<<<<
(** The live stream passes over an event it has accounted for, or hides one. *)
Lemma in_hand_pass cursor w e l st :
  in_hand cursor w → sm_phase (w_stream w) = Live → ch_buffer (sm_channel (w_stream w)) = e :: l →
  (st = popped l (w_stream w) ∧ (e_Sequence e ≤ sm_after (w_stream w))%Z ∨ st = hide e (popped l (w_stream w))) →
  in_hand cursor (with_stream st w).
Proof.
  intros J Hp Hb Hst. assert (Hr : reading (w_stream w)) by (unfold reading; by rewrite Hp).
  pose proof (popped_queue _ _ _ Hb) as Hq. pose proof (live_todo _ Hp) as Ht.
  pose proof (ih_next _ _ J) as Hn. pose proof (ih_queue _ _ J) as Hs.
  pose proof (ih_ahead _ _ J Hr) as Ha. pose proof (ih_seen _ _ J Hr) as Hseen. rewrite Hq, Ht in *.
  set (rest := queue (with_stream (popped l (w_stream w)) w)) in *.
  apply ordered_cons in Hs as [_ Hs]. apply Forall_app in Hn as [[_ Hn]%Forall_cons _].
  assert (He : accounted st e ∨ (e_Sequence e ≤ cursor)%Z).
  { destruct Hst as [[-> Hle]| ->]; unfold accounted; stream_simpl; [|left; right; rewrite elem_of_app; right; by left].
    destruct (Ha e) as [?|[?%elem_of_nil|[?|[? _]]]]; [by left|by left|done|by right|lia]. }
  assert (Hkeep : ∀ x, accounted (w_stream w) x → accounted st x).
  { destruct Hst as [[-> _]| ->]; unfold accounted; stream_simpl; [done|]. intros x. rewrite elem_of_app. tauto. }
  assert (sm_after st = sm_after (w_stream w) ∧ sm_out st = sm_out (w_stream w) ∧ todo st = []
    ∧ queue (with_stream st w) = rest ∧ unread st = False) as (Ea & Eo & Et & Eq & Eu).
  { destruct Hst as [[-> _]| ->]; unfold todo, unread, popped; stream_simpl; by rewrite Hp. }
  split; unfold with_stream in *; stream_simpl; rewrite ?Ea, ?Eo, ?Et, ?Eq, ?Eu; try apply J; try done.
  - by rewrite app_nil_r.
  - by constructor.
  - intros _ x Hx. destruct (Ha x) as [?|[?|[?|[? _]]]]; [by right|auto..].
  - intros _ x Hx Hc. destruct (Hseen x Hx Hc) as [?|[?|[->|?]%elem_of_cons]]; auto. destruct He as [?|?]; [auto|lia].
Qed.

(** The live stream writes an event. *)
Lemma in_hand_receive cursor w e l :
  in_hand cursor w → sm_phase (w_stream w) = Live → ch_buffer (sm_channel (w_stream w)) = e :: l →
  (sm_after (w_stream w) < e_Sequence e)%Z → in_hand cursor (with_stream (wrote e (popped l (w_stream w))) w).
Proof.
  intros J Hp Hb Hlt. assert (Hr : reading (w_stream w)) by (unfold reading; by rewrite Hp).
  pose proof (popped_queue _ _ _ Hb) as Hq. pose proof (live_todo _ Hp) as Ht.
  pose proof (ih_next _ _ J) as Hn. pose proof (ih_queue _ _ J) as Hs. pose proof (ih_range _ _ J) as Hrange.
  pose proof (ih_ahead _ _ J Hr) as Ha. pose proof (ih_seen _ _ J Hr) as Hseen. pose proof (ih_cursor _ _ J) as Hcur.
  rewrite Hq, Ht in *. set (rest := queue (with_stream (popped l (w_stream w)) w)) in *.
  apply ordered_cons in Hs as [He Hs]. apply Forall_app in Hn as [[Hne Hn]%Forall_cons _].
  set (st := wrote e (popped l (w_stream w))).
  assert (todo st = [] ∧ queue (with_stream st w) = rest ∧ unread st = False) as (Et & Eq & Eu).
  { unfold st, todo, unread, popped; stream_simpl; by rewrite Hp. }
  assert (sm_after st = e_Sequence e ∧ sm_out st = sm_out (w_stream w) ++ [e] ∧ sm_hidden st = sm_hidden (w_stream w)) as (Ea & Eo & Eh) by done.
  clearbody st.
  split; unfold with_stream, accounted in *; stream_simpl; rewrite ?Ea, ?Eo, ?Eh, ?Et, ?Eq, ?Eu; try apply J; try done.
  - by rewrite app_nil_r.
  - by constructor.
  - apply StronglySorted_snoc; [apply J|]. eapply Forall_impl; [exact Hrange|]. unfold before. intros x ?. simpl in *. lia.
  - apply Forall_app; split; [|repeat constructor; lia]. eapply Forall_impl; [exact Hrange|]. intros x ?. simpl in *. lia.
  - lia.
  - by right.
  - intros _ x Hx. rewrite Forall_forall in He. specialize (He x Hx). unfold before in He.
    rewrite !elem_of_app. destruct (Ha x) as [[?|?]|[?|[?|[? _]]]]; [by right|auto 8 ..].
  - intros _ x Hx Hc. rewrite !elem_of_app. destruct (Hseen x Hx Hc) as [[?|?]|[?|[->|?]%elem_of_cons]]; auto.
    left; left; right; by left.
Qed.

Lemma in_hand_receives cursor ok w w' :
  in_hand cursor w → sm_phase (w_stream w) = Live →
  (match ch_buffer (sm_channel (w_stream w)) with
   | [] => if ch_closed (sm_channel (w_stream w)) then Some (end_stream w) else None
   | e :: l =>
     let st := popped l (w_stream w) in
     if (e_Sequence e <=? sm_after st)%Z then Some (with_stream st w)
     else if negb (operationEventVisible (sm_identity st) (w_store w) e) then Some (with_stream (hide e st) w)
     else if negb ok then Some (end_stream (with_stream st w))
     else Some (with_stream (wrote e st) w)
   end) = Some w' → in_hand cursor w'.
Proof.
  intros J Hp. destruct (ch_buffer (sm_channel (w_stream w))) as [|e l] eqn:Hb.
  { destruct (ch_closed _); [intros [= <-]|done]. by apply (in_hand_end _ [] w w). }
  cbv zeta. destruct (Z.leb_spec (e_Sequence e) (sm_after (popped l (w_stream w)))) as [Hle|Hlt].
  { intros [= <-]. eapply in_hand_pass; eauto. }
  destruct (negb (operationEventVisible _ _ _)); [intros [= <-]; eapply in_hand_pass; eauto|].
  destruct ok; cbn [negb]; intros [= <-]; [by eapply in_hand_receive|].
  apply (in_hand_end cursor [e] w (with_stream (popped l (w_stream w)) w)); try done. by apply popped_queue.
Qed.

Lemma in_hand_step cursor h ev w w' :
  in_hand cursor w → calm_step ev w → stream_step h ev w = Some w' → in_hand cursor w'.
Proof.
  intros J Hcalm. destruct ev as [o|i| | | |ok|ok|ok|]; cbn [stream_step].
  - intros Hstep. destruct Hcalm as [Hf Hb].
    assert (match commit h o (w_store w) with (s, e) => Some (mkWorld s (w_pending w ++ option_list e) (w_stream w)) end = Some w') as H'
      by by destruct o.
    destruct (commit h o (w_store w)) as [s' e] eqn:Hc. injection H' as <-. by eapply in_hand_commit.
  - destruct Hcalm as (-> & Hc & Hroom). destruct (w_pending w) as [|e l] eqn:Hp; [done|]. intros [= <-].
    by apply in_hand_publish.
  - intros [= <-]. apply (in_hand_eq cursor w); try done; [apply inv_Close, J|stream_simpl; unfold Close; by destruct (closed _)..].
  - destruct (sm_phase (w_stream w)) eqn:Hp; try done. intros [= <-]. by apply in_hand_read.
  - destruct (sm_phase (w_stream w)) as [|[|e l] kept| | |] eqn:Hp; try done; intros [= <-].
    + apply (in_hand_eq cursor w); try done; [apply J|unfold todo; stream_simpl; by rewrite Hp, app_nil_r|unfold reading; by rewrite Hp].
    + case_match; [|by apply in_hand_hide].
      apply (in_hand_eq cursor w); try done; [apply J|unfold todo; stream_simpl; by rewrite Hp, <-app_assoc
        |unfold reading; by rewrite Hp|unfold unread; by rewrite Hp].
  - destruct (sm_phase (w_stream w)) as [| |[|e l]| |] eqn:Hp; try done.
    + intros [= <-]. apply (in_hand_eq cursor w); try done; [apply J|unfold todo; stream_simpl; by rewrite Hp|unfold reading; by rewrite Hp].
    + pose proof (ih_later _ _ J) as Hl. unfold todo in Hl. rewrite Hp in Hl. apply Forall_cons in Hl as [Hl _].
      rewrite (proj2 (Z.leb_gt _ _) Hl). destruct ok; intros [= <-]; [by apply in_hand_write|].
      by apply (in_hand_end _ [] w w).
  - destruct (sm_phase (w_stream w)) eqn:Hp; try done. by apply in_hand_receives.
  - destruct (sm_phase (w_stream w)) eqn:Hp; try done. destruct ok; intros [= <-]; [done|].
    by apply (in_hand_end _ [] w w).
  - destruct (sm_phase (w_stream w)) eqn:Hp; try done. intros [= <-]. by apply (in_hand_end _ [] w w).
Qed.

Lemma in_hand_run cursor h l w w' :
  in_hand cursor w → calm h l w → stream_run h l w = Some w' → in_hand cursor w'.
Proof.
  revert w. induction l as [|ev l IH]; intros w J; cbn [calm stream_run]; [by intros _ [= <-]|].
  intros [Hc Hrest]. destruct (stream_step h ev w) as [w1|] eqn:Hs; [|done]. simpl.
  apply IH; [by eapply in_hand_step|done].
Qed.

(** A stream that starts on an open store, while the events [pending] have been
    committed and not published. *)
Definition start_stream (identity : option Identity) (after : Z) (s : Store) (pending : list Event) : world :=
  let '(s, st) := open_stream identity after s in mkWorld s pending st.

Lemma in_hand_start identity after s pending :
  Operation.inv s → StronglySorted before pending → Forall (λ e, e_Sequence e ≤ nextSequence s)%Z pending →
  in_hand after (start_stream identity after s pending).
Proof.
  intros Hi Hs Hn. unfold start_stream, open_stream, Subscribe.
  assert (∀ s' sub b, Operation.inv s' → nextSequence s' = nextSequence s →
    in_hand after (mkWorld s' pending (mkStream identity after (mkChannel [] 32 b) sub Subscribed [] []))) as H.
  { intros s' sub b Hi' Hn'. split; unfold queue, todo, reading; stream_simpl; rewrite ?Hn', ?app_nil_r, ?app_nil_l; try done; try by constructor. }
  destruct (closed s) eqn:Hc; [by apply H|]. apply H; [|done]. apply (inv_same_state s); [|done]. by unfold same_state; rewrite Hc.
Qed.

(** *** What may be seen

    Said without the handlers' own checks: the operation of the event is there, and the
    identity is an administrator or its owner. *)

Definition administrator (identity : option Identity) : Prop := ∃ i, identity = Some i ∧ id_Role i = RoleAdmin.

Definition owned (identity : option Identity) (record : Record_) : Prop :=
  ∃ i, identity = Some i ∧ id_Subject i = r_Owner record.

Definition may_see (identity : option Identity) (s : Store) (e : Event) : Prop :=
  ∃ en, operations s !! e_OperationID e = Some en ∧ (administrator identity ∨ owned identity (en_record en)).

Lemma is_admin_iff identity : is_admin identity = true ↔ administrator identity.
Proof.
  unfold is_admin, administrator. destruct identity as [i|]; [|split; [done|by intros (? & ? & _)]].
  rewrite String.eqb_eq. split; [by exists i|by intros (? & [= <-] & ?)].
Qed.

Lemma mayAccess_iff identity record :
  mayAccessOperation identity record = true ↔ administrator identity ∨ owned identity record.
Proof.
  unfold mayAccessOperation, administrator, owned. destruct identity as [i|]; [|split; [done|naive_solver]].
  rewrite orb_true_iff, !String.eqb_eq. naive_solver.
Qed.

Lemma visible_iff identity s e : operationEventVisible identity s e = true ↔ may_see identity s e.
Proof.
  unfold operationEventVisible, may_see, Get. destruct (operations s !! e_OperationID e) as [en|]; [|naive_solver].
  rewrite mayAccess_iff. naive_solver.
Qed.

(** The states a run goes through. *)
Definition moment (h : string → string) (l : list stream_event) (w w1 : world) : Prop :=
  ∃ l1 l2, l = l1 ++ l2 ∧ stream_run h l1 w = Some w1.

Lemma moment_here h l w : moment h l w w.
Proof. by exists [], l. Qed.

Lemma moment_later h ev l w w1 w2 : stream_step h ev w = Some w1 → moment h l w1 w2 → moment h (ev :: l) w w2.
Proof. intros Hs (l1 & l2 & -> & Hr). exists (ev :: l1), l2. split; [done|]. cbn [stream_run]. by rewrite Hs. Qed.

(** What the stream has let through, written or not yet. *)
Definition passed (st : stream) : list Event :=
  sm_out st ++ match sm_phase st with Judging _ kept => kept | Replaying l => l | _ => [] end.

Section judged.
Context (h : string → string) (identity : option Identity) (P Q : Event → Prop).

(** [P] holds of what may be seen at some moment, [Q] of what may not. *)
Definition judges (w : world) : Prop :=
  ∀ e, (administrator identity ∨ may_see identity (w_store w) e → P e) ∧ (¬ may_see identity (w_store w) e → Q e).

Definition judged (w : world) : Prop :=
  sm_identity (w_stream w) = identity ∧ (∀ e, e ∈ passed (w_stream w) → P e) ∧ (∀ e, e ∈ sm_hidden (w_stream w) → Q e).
>>>>
<<<<
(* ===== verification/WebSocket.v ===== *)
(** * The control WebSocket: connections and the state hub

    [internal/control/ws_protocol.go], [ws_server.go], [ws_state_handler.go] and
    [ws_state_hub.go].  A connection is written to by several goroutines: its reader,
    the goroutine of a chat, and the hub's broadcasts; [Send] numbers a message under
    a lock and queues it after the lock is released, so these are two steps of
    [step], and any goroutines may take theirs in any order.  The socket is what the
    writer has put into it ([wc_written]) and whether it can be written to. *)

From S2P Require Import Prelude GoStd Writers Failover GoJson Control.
>>>>
<<<<
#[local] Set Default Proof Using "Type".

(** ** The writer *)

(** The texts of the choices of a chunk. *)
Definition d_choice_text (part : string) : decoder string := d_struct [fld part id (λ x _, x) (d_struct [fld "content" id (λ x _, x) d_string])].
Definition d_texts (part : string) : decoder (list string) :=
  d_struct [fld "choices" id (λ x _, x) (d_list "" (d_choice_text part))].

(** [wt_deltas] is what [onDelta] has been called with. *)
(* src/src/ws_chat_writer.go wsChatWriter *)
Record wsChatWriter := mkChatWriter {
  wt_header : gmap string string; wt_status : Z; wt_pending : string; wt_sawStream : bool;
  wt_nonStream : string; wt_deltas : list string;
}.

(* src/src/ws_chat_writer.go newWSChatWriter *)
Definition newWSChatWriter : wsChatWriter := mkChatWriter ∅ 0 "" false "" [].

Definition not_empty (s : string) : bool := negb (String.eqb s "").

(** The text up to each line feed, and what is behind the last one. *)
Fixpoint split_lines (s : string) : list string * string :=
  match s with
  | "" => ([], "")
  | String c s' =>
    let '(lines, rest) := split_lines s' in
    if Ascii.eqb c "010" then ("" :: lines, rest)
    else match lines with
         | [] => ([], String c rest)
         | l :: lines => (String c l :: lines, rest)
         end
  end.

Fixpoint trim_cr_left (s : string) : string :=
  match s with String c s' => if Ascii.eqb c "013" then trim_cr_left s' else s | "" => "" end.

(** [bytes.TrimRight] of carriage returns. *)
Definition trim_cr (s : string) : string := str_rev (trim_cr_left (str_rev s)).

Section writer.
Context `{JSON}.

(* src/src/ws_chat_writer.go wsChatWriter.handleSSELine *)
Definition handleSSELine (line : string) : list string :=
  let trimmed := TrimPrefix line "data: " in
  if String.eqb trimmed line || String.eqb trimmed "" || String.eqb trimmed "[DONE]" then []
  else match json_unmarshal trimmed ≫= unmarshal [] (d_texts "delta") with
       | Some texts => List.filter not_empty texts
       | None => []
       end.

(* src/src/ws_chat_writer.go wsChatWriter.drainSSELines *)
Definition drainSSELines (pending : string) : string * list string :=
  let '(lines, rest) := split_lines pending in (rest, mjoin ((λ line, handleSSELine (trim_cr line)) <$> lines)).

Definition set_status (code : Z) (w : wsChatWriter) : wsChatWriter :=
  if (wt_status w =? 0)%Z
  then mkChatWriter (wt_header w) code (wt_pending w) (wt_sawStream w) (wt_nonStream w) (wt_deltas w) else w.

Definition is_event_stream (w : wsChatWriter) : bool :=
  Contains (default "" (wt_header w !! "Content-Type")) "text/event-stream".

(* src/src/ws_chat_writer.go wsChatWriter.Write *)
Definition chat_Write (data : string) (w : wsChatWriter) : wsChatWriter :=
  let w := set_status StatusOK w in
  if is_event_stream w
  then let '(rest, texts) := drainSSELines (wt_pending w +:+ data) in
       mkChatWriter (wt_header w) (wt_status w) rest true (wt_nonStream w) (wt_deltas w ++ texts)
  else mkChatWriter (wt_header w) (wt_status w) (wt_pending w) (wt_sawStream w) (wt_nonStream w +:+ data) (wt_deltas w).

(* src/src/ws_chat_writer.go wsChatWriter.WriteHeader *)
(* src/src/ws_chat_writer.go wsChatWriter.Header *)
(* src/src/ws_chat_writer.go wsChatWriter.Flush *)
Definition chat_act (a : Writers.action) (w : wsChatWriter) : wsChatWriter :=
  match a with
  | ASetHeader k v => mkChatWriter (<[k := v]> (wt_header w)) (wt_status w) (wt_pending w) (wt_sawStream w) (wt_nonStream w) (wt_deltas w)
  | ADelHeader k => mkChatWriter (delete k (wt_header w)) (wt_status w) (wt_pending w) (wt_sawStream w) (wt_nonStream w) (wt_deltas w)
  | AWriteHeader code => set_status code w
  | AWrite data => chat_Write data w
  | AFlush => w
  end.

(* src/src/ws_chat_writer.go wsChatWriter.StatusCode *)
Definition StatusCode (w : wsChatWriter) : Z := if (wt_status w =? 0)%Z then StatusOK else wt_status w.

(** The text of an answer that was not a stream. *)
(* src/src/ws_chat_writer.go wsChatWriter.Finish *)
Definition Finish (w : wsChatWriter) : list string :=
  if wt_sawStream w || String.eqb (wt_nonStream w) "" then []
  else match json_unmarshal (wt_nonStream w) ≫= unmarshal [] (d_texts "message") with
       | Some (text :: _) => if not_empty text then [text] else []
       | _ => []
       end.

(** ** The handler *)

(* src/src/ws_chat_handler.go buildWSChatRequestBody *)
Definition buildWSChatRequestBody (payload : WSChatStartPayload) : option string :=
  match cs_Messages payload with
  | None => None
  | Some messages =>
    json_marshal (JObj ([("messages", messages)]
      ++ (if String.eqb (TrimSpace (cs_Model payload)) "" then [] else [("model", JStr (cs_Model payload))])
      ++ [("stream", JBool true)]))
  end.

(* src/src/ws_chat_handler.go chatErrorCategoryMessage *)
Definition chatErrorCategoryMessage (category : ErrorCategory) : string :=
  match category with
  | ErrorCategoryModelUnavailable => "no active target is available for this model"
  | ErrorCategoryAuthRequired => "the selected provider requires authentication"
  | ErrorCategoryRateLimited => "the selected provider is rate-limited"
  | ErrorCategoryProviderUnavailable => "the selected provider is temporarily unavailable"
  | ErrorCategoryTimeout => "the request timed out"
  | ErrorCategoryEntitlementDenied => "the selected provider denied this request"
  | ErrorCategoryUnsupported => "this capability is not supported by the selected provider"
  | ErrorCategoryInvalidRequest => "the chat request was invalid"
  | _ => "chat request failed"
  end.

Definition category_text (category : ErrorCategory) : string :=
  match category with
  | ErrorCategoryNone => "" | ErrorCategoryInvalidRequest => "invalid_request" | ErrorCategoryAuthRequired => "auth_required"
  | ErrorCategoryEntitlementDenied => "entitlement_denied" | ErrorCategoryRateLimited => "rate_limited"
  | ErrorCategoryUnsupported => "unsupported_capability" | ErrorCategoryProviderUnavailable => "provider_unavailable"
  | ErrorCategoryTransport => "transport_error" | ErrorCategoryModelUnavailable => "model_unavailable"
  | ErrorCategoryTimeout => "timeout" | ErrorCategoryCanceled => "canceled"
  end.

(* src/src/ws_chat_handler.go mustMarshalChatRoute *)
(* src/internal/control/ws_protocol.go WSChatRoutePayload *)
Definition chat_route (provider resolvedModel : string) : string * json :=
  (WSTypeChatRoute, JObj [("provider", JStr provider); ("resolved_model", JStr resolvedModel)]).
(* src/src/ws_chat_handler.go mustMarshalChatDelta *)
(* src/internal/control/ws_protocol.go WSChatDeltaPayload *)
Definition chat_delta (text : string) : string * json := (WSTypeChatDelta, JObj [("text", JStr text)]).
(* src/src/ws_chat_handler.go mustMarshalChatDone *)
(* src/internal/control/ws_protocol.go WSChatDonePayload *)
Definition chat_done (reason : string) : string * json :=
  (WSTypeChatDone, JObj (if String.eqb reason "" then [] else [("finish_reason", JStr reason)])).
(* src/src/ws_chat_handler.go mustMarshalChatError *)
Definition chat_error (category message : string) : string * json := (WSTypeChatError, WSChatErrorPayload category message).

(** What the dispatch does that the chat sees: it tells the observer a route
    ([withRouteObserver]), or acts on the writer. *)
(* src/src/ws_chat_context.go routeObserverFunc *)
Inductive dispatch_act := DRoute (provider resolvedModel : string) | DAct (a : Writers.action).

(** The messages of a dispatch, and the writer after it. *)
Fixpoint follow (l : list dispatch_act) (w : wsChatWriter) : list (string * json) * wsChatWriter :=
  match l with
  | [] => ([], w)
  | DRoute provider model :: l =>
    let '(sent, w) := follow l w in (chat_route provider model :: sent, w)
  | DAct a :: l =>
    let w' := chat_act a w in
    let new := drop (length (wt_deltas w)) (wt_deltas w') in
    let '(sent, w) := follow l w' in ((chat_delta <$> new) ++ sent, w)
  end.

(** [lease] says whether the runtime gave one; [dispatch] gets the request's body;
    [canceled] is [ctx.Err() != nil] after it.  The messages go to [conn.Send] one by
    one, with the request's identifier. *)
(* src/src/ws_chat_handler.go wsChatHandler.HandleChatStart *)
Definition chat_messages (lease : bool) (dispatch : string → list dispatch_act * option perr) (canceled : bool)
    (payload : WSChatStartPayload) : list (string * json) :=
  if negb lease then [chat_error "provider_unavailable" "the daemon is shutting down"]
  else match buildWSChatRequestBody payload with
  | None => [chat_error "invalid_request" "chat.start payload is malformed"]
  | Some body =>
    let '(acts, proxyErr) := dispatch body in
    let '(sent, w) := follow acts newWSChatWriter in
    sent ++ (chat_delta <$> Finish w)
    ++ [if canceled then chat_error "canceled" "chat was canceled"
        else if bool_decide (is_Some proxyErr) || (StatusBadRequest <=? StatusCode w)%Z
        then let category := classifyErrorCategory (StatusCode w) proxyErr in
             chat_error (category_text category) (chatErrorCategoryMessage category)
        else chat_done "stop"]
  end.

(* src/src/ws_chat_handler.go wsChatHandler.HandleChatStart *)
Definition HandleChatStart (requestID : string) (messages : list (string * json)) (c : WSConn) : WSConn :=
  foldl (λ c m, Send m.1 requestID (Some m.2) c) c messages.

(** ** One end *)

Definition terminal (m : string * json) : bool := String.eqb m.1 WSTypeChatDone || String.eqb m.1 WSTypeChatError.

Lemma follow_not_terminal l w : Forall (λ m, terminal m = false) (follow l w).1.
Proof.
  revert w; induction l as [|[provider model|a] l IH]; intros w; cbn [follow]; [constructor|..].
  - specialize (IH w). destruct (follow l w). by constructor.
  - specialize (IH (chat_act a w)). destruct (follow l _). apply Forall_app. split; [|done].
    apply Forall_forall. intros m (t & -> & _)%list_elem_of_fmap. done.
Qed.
>>>>
Instructions for the task — Look above for the line holding "(* src/src/ws_chat_writer.go wsChatWriter.Write *)" and the line holding "then let '(rest, texts)", then output exactly those two lines and every line between them, nothing more.

Completed exercise —
(* src/src/ws_chat_writer.go wsChatWriter.Write *)
Definition chat_Write (data : string) (w : wsChatWriter) : wsChatWriter :=
  let w := set_status StatusOK w in
  if is_event_stream w
  then let '(rest, texts) := drainSSELines (wt_pending w +:+ data) in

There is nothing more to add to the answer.